При виде автобуса Алексей Дружинин вышел из машины и теперь стоял на месте, ожидая, когда появятся его дочери. Руки его были сложены на груди, губы крепко сжаты.
Макар через окно автобуса наблюдал, как сестры идут по направлению к машине. По мере их приближения к отцу сердце у него колотилось все быстрее.
Дружинин сделал шаг навстречу дочерям, что-то коротко сказал — ничего услышать отсюда было невозможно… а затем вдруг размахнулся и с силой ударил Динку по лицу.
Макара буквально подбросило на сиденье.
— Ах! — воскликнула Светлана Александровна.
— Вот это ни хера себе! — присвистнул кто-то из одноклассников, тоже наблюдавший за сценой через стекло.
А Макар уже ничего не слышал — он рванулся к выходу, не разбирая дороги, ничего не видя перед собой, потому что в глазах у него было темно от ярости. Он никогда даже не думал, что может так сильно кого-то ненавидеть.
— Мак, стой! — всполошились одноклассники, кто-то схватил его за руку, кто-то преградил путь…
Он рвался вперед, отбивался, пытаясь высвободиться из чьего-то крепкого захвата.
— Вознесенский, успокойся! — рявкнул кто-то у него над ухом; Макар с трудом сфокусировал взгляд и увидел перед собой лицо физрука.
— Ты никуда не пойдешь, — заявил тот бескомпромиссно. — Остынь, парень.
— Да вы что… — ему не хватало воздуха, он буквально задыхался. — Вы что, не видели? Он ее ударил сейчас!
— Макарыч, правда — успокойся! — загалдели пацаны. — Ты же реально еще хуже можешь сделать… Слышишь? Ты Динке сделаешь хуже!
— Да п-пустите вы! — он снова рванулся, но на спине у него повис Тяпа, обхватив руками, как обезьянка — пальму.
Макар еще некоторое время трепыхался, беспомощно наблюдая, как Динка, низко опустив голову, быстро садится в салон, а вслед за ней юркает испуганная побледневшая Соня. Через пару секунд машина сорвалась с места и уехала, а он все никак не мог успокоиться, его трясло и лихорадило.
Только убедившись в том, что автомобиля и след простыл, Макара выпустили из захвата. Он обессиленно опустился прямо на пол автобуса, тщетно пытаясь сделать вдох.
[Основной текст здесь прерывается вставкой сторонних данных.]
Definition updateLiveReportSection (now : string)
    (section : LiveReportSectionUpdate) (state : WorkflowState)
    : WorkflowState :=
  let cur := researchAgentStatus state in
  let id := ru_id section in
  let previous := ras_liveReportSections cur !! id in
  let merged := {|
    lr_id := id;
    lr_heading := ru_heading section ∪ (previous ≫= lr_heading);
    lr_content := ru_content section ∪ (previous ≫= lr_content);
    lr_status :=
      default (default Streaming (lr_status <$> previous)) (ru_status section);
    lr_updatedAt := ru_updatedAt section ∪ Some now |} in
  set_researchAgentStatus
    (ras_with_liveReportSections cur
       (<[id := merged]> (ras_liveReportSections cur)))
    state.

(** [reset]: [set({ ...initialState, workflowStarted: false })] writes every
    data field of the store. *)
Definition reset (state : WorkflowState) : WorkflowState := {|
  currentPhase := currentPhase initialState;
  batchId := batchId initialState;
  workflowId := workflowId initialState;
  workflowStarted := false;
  sessionId := sessionId initialState;
  reportStale := reportStale initialState;
  rerunState := rerunState initialState;
  stepRerunState := stepRerunState initialState;
  overallProgress := overallProgress initialState;
  currentStep := currentStep initialState;
  stepProgress := stepProgress initialState;
  scrapingStatus := scrapingStatus initialState;
  cancelled := cancelled initialState;
  cancellationInfo := cancellationInfo initialState;
  researchAgentStatus := researchAgentStatus initialState;
  phase3Steps := phase3Steps initialState;
  currentStepId := currentStepId initialState;
  finalReport := finalReport initialState;
  errors := errors initialState |}.

(** ** The research page: what it shows of the store *)

(** [goalItems] of [ResearchAgentPage]: the live goals along [goalOrder]
    (ids without a live goal are skipped), or, when that gives nothing, the
    confirmed goals shown as ready.  A confirmed goal has a numeric id by
    its type, so the default of [goal.id ?? index + 1] is never taken. *)
Definition goalItems (cur : ResearchAgentStatus) : list LiveGoal :=
  let orderedIds := ras_goalOrder cur in
  let liveGoals := omap (λ id, ras_liveGoals cur !! id) orderedIds in
  if bool_decide (0 < length orderedIds) && bool_decide (0 < length liveGoals)
  then liveGoals
  else
    match ras_goals cur with
    | Some (g :: gs) =>
        (λ goal, {|
           lg_id := ge_id goal;
           lg_goal_text := Some (ge_goal_text goal);
           lg_rationale := None;
           lg_uses := ge_uses goal;
           lg_sources := None;
           lg_status := Ready;
           lg_updatedAt := None |}) <$> (g :: gs)
    | _ => []
    end.

(** The index of the plan step on display ([currentPlanIndex]) and the
    handlers that move it; [n] is [planEntries.length].  The keyboard
    shortcuts run the updates of [goToNextPlan] and [goToPreviousPlan].
    [goToPlan] is called with the value of an option of the step selector,
    which is an index, hence an integer. *)
Definition goToNextPlan (n : nat) (prev : Z) : Z :=
  if bool_decide (0 < n)
  then (if (prev <? Z.of_nat n - 1)%Z then (prev + 1)%Z else prev)
  else prev.

Definition goToPreviousPlan (prev : Z) : Z :=
  if (0 <? prev)%Z then (prev - 1)%Z else 0%Z.

Definition goToPlan (n : nat) (index : Z) (prev : Z) : Z :=
  if (0 <=? index)%Z && (index <? Z.of_nat n)%Z then index else prev.

(** The effect that runs when [planEntries.length] changes. *)
Definition planLengthChanged (n : nat) (prev : Z) : Z :=
  if bool_decide (0 < n)
  then (if (Z.of_nat n <=? prev)%Z then 0%Z else prev)
  else 0%Z.

(** * Vocabulary of the properties, and sample data *)

(** No step id occurs twice in the list. *)
Definition distinct_ids (l : list SessionStep) : Prop :=
  NoDup (step_id <$> l).

(** The two actions that write [phase3Steps], as events. *)
Inductive Phase3Event :=
  | AddPhase3Step (step : SessionStep)
  | SetPhase3Steps (steps : list SessionStep) (nextStepId : option Z).

Definition applyPhase3Event (e : Phase3Event) (state : WorkflowState)
    : WorkflowState :=
  match e with
  | AddPhase3Step step => addPhase3Step step state
  | SetPhase3Steps steps nextStepId => setPhase3Steps steps nextStepId state
  end.

Definition runPhase3Events (evs : list Phase3Event) (state : WorkflowState)
    : WorkflowState :=
  foldl (λ st e, applyPhase3Event e st) state evs.

(** A [setPhase3Steps] whose argument has no repeated step id. *)
Definition well_keyed (e : Phase3Event) : Prop :=
  match e with
  | AddPhase3Step _ => True
  | SetPhase3Steps steps _ => distinct_ids steps
  end.

(** Sample data for the concrete checks. *)
Definition no_findings : Findings := {|
  f_summary := ""; f_article := None; f_key_claims := [];
  f_notable_evidence := []; f_five_whys := []; f_assumptions := [];
  f_uncertainties := [] |}.

Definition sample_step (id : Z) (text : string) : SessionStep := {|
  step_id := id; findings := no_findings; insights := text;
  confidence := 0%Qc; timestamp := "" |}.

(** [batch:initialized] announced 5 links; a later status message carries
    [expectedTotal: 0] and [total: 7]. *)
Definition state_expecting_5 : WorkflowState :=
  updateScrapingStatus {|
    up_total := None; up_expectedTotal := EtNumber 5; up_completed := None;
    up_failed := None; up_inProgress := None; up_items := None;
    up_completionRate := None; up_is100Percent := None;
    up_canProceedToResearch := None |} initialState.

Definition update_total_7_expected_0 : ScrapingStatusPartial := {|
  up_total := Some 7%Z; up_expectedTotal := EtNumber 0; up_completed := None;
  up_failed := None; up_inProgress := None; up_items := None;
  up_completionRate := None; up_is100Percent := None;
  up_canProceedToResearch := None |}.

(** The initial state with the batch id filled in. *)
Definition fresh_batch (b : string) : WorkflowState :=
  set_batchId_workflowStarted (Some b) (workflowStarted initialState)
    initialState.

Definition incomplete_message (have expected : nat) : string :=
  "Final report exists but phase3 incomplete ("
    +:+ pretty have +:+ "/" +:+ pretty expected +:+ " steps)".

(** The validator reports a final-report-completeness violation. *)
Definition reports_incomplete (state : WorkflowState) : Prop :=
  ∃ have expected,
    incomplete_message have expected ∈ val_errors (validateState state).

Definition report_of (text : string) : FinalReport := {|
  fr_content := text; fr_generatedAt := ""; fr_status := ReportReady |}.

Definition sample_plan_step (id : Z) : PlanStep := {|
  ps_step_id := id; ps_goal := ""; ps_required_data := None;
  ps_chunk_strategy := None; ps_notes := None; ps_status := None;
  ps_updatedAt := None |}.

(** A started batch with a final report, a plan of [plan] and the steps
    [steps]; the plan and report are put in place with the generic
    setter of the research-agent status and the report field. *)
Definition reported_state (plan : list PlanStep) (steps : list SessionStep)
    : WorkflowState :=
  let state := setWorkflowStarted true (setBatchId "batch-1" initialState) in
  let state := setPlan "t" (Some plan) state in
  let state := setPhase3Steps steps None state in
  setFinalReport (Some (report_of "report")) state.

(** The number of items of a given status. *)
Definition count_status (s : ItemStatus) (items : list ScrapingItem) : Z :=
  Z.of_nat (length (filter (λ i, si_status i = s) items)).

Definition no_progress : ScrapingItemPartial := {|
  sp_link_id := None; sp_url := None; sp_status := None; sp_error := None;
  sp_current_stage := None; sp_stage_progress := None;
  sp_overall_progress := None; sp_status_message := None;
  sp_started_at := None; sp_completed_at := None; sp_source := None;
  sp_word_count := None; sp_bytes_downloaded := None;
  sp_total_bytes := None |}.

Definition pending_progress : ScrapingItemPartial := {|
  sp_link_id := None; sp_url := None; sp_status := Some Pending;
  sp_error := None; sp_current_stage := None; sp_stage_progress := None;
  sp_overall_progress := None; sp_status_message := None;
  sp_started_at := None; sp_completed_at := None; sp_source := None;
  sp_word_count := None; sp_bytes_downloaded := None;
  sp_total_bytes := None |}.

(** One item, still pending. *)
Definition state_one_pending : WorkflowState :=
  updateScrapingItemProgress None "https://a" pending_progress initialState.

(** The goal stored under an id. *)
Definition stored_goal (state : WorkflowState) (id : Z) : option LiveGoal :=
  ras_liveGoals (researchAgentStatus state) !! id.

Definition goal_status_streaming (id : Z) : LiveGoalUpdate := {|
  gu_id := id; gu_goal_text := None; gu_rationale := None; gu_uses := None;
  gu_sources := None; gu_status := Some Streaming; gu_updatedAt := None |}.

Definition goal_text_only (id : Z) (text : string) : LiveGoalUpdate := {|
  gu_id := id; gu_goal_text := Some text; gu_rationale := None;
  gu_uses := None; gu_sources := None; gu_status := None;
  gu_updatedAt := None |}.

(** A goal that is ready, then an update that carries only a text. *)
Definition state_goal_1_ready : WorkflowState :=
  updateLiveGoal "t0" {|
    gu_id := 1; gu_goal_text := Some "old"; gu_rationale := Some "why";
    gu_uses := None; gu_sources := None; gu_status := Some Ready;
    gu_updatedAt := None |} initialState.

(** The conversation log of a state. *)
Definition conversation (state : WorkflowState) : list ConversationMessage :=
  ras_conversationMessages (researchAgentStatus state).

Section ConversationLog.
Variable getTime : string → option Z.

(** A message whose timestamp parses. *)
Definition parses (m : ConversationMessage) : Prop :=
is_Some (getTime (cm_timestamp m)).

(** The time of a message whose timestamp parses. *)
Definition message_time (m : ConversationMessage) : Z :=
default 0%Z (getTime (cm_timestamp m)).

(** [a] is not later than [b]: both timestamps parse, in this order. *)
Definition not_later (a b : ConversationMessage) : Prop :=
match getTime (cm_timestamp a), getTime (cm_timestamp b) with
| Some aTime, Some bTime => (aTime ≤ bTime)%Z
| _, _ => False
end.

(** The entries that compete for the 200 places of the log: the stored
  messages of the other ids, and the new message. *)
Definition candidates (message : ConversationMessage)
  (state : WorkflowState) : list ConversationMessage :=
filter (λ item, cm_id item ≠ cm_id message) (conversation state)
  ++ [message].

Definition run_upserts (messages : list ConversationMessage)
  (state : WorkflowState) : WorkflowState :=
foldl (λ st m, upsertConversationMessage getTime m st) state messages.
End ConversationLog.

(** A clock for the concrete checks.  It reads the timestamps of the first
    minute of 2024 (UTC), written [2024-01-01T00:00:SS.mmmZ], as [Date]
    does; the concrete checks use such timestamps and, for one that does
    not parse, the text 'not a date'. *)
Definition digit_of (c : Ascii.ascii) : option Z :=
  let n := Z.of_nat (Ascii.nat_of_ascii c) in
  if (48 <=? n)%Z && (n <=? 57)%Z then Some (n - 48)%Z else None.

Definition sample_getTime (s : string) : option Z :=
  if String.eqb (String.substring 0 17 s) "2024-01-01T00:00:"
     && Nat.eqb (String.length s) 24
     && bool_decide (String.get 19 s = Some (Ascii.ascii_of_nat 46))
     && bool_decide (String.get 23 s = Some (Ascii.ascii_of_nat 90))
  then
    s1 ← String.get 17 s ≫= digit_of;
    s2 ← String.get 18 s ≫= digit_of;
    m1 ← String.get 20 s ≫= digit_of;
    m2 ← String.get 21 s ≫= digit_of;
    m3 ← String.get 22 s ≫= digit_of;
    if (10 * s1 + s2 <? 60)%Z
    then Some (1704067200000 + 1000 * (10 * s1 + s2)
               + 100 * m1 + 10 * m2 + m3)%Z
    else None
  else None.

(** The timestamp of the instant [n] milliseconds into 2024, [n < 1000]. *)
Definition stamp (n : nat) : string :=
  "2024-01-01T00:00:00."
    +:+ (if (n <? 10)%nat then "00" else if (n <? 100)%nat then "0" else "")
    +:+ pretty n +:+ "Z".

Definition sample_message (id time : string) : ConversationMessage := {|
  cm_id := id; cm_role := Assistant; cm_content := ""; cm_status := Queued;
  cm_timestamp := time; cm_metadata := None |}.

Definition research_phase (state : WorkflowState) : string :=
  ras_phase (researchAgentStatus state).

(** An action that does not write the research phase. *)
Definition keeps_research_phase (f : WorkflowState → WorkflowState) : Prop :=
  ∀ state, research_phase (f state) = research_phase state.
— Ну что ты, Вознесенский, — произнесла классная испуганно. — Не стоит так бурно реагировать. Семейные разборки…
— То есть по-вашему это нормально — когда здоровый мужик бьет девчонку по морде? — возмутился Тяпа.
В других обстоятельствах Макар, возможно, удивился бы этой поддержке с совершенно неожиданной стороны, но сейчас ему было плевать. На все плевать, кроме того факта, что на его глазах ударили любимую девушку… А он ничего не смог с этим сделать. Не смог помешать.
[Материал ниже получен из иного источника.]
(** C9. A pending group of three or more indels, or of two of which one is
    not heterozygous, does not stop the run: [process_overlaps] writes
    every member as a record of its own, listing itself alone, in the merged
    position order of the indels and the sites with an indel before a site
    of the same position; the record has the member's own position,
    reference and alt allele and quality, the indel-conflict filter in the
    set of its FILTER column, and the descriptor built from its own key;
    every buffered site is queued with the indel-conflict filter added and
    its genotype and qualities unchanged, and is in the stream with these
    values when it is not blockable. *)
Theorem process_overlaps_conflict_records (s : gvcf_aggregator) (ii0 : indel_info) :
  hd_error (_indel_buffer s) = Some ii0 ->
  conflict_group s ->
  Forall (fun ii => is_overlap (imod ii) = false) (_indel_buffer s) ->
  Forall (fun si => ii_pos ii0 <= si_pos si) (_site_buffer s) ->
  let members := map (conflict_indel_record (_opt s)) (_indel_buffer s) in
  let sites := map modify_indel_conflict_site (_site_buffer s) in
  let s3 :=
    with_site_buffer
      (emit (with_indel_buffer s members)
         (OtherLine ("INDEL_SIZE: " ++ show_Z (Z.of_nat (List.length members)) ++ NL)%string))
      sites in
  exists s',
    process_overlaps s = Some s'
    /\ s' = with_site_buffer
              (with_indel_buffer
                 (fold_left write_conflict_event (merge_order members sites) s3) []) []
    /\ indel_lines s'
       = indel_lines s
         ++ map (fun ii' => IndelLine (tsv (indel_columns (_chrom s) ii' [ii']))) members
    /\ Forall2
         (fun ii ii' =>
            ii_pos ii' = ii_pos ii
            /\ dindel ii' = dindel ii
            /\ iri ii' = iri ii
            /\ test_filter VCF_FILTERS.IndelConflict (imod_filters (imod ii')) = true
            /\ cigar (imod ii') = get_hap_cigar (ik ii) 1 0
            /\ imod_gqx (imod ii')
               = Z.min (indel_qphred (dindel ii)) (dindel_max_gt_qphred (dindel ii)))
         (_indel_buffer s) members
    /\ Forall2
         (fun si si' =>
            smod_filters (smod si')
            = set_filter VCF_FILTERS.IndelConflict (smod_filters (smod si))
            /\ dgt si' = dgt si
            /\ smod_max_gt (smod si') = smod_max_gt (smod si)
            /\ smod_gqx (smod si') = smod_gqx (smod si)
            /\ smod_modified_gt (smod si') = smod_modified_gt (smod si))
         (_site_buffer s) sites
    /\ forall si',
         In si' sites ->
         is_site_record_blockable (_opt s) si' = false ->
         exists st,
           _chrom st = _chrom s
           /\ In (SiteLine (tsv (site_columns st si'))) (_os s').
Proof.
  intros Hhd Hg Hov Hsites members sites s3.
  destruct (process_overlaps_conflict s ii0 Hhd (proj1 Hg)
              (conflict_group_not_simple s Hg) Hov Hsites)
    as (s' & E & X & L & _ & Fs).
  fold members in X, L. fold sites in X, Fs. fold s3 in X.
  exists s'. split; [exact E |].
  split; [rewrite fold_write_conflict_event; exact X |].
  split.
  { rewrite L. f_equal. apply map_ext. intros ii'.
    rewrite indel_record_text_columns. reflexivity. }
  split.
  { subst members. clear.
    induction (_indel_buffer s) as [| ii rest IH]; constructor; [| exact IH].
    destruct (conflict_indel_record_fields (_opt s) ii) as (P & _ & F & C).
    destruct (conflict_indel_record_keeps (_opt s) ii) as (D & R & G).
    repeat split; assumption. }
  split; [exact Fs |].
  intros si' Hin Hb. rewrite X.
  cbn [_os with_site_buffer with_indel_buffer].
  destruct (fold_conflict_writes (merge_order members sites) s3 si') as (st & C & I).
  - apply in_merge_order_site. exact Hin.
  - exact Hb.
  - exists st. split; [exact C | exact I].
Qed.

End ConflictRecords.

(** ** Writing an indel record, and the record of a merged pair *)

Section PairRecord.

Context {hdr : gvcf_header}.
— Это ненормально, — твердо возразила Светлана Александровна, — но это не наше дело. Они должны сами разобраться. А Макар своим появлением действительно сделал бы девочке только хуже…
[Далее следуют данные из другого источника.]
(** Laid-out lines are laid out as they are. *)
Lemma formatHtml_joined t ts :
  Forall token (t :: ts) →
  trim (flat (lines (t :: ts) 0)) = joined (lines (t :: ts) 0)
  ∧ formatHtml (joined (lines (t :: ts) 0)) = joined (lines (t :: ts) 0).
Proof.
  intros Hok.
  assert (trim (flat (lines (t :: ts) 0)) = joined (lines (t :: ts) 0)) as H.
  { destruct (lines_first t ts) as [rest Hrest].
    rewrite flat_joined by by rewrite Hrest.
    assert (tight (joined (lines (t :: ts) 0))) as Htight.
    { rewrite Hrest. apply joined_tight. rewrite <- Hrest.
      assert (Forall (token ∘ snd) (lines (t :: ts) 0)) as Hall
        by (apply Forall_fmap; by rewrite lines_snd).
      exact Hall. }
    by apply (trim_around [] [10%N]) in Htight. }
  split; [done|].
  rewrite formatHtml_lines, (tokens_of_joined (t :: ts)); try done.
  - apply lines_snd.
  - apply lines_indents.
Qed.

(** X20: [formatHtml] is idempotent: a text that has been formatted is
    formatted to itself. *)
Theorem formatHtml_idempotent (html : list N) :
  formatHtml (formatHtml html) = formatHtml html.
Proof.
  rewrite (formatHtml_lines html).
  pose proof (tokens_of_ok html) as Hok.
  destruct (tokens_of html) as [|t ts]; [done|].
  destruct (formatHtml_joined t ts Hok) as [-> H]. exact H.
Qed.

(** ** The indentation of nested elements *)

Lemma format_tokens_app a b d acc :
  format_tokens (a ++ b) d acc
  = format_tokens b (depth_after a d) (format_tokens a d acc).
Proof.
  revert d acc. induction a as [|t a IH]; intros d acc; [done|].
  simpl. destruct (trim t) as [|c r]; apply IH.
Qed.

Lemma depth_after_app a b d :
  depth_after (a ++ b) d = depth_after b (depth_after a d).
Proof.
  revert d. induction a as [|t a IH]; intros d; [done|].
  simpl. destruct (trim t) as [|c r]; apply IH.
Qed.

Lemma opens_not_closes t :
  opens_element t = true → startsWith (units "</") t = false.
Proof.
  unfold opens_element. intros H.
  destruct (startsWith (units "</") t); [|done].
  by rewrite andb_false_r in H.
Qed.

Lemma closes_not_opens t :
  startsWith (units "</") t = true → opens_element t = false.
Proof.
  unfold opens_element. intros ->. by rewrite andb_false_r.
Qed.

Lemma opens_cons t : opens_element t = true → ∃ c r, t = c :: r.
Proof. destruct t as [|c r]; [done|by eexists _, _]. Qed.

Lemma closes_cons t : startsWith (units "</") t = true → ∃ c r, t = c :: r.
Proof. destruct t as [|c r]; [done|by eexists _, _]. Qed.

Lemma depth_after_cons t ts d :
  depth_after (t :: ts) d
  = match trim t with
    | [] => depth_after ts d
    | _ :: _ =>
        let d' := if startsWith (units "</") (trim t)
                  then Nat.max 0 (d - 1) else d in
        depth_after ts (if opens_element (trim t) then S d' else d')
    end.
Proof. reflexivity. Qed.

Lemma format_tokens_cons t ts d acc :
  format_tokens (t :: ts) d acc
  = match trim t with
    | [] => format_tokens ts d acc
    | _ :: _ =>
        let d' := if startsWith (units "</") (trim t)
                  then Nat.max 0 (d - 1) else d in
        format_tokens ts (if opens_element (trim t) then S d' else d')
          (acc ++ concat (replicate d' tab) ++ trim t ++ [10%N])
    end.
Proof. reflexivity. Qed.

Lemma depth_after_open o ts d :
  opens_element (trim o) = true →
  depth_after (o :: ts) d = depth_after ts (S d).
Proof.
  intros Ho. rewrite depth_after_cons.
  destruct (opens_cons _ Ho) as (c & r & Hr).
  rewrite (opens_not_closes _ Ho), Ho, Hr. done.
Qed.

Lemma depth_after_close c ts d :
  startsWith (units "</") (trim c) = true →
  depth_after (c :: ts) (S d) = depth_after ts d.
Proof.
  intros Hc. rewrite depth_after_cons.
  destruct (closes_cons _ Hc) as (a & r & Hr).
  rewrite Hc, (closes_not_opens _ Hc), Hr. cbv zeta.
  by replace (Nat.max 0 (S d - 1)) with d by lia.
Qed.

(** Well-nested tokens leave the indentation where it was. *)
Lemma nested_depth ts d : nested ts → depth_after ts d = d.
Proof.
  intros H. revert d.
  induction H as [|t ts Ho Hc _ IH|o body c ts Ho _ IHb Hc _ IH]; intros d.
  - done.
  - rewrite depth_after_cons, Hc, Ho. destruct (trim t); apply IH.
  - rewrite depth_after_open by done.
    rewrite depth_after_app, IHb, depth_after_close by done. apply IH.
Qed.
— Эй, Макарыч, ты как? — одноклассники окружили Макара, по-прежнему сидящего на полу, и сейчас с искренним сочувствием заглядывали ему в лицо. — Ты вообще норм? Ты это… держись давай. Разберутся, все утрясется, расслабься!
А он просто шумно дышал и не мог выговорить ни слова. Перед его глазами снова и снова, словно на перемотке, прокручивалась эта сцена: отец Динки замахивается и бьет ее по лицу… замахивается и бьет… бьет…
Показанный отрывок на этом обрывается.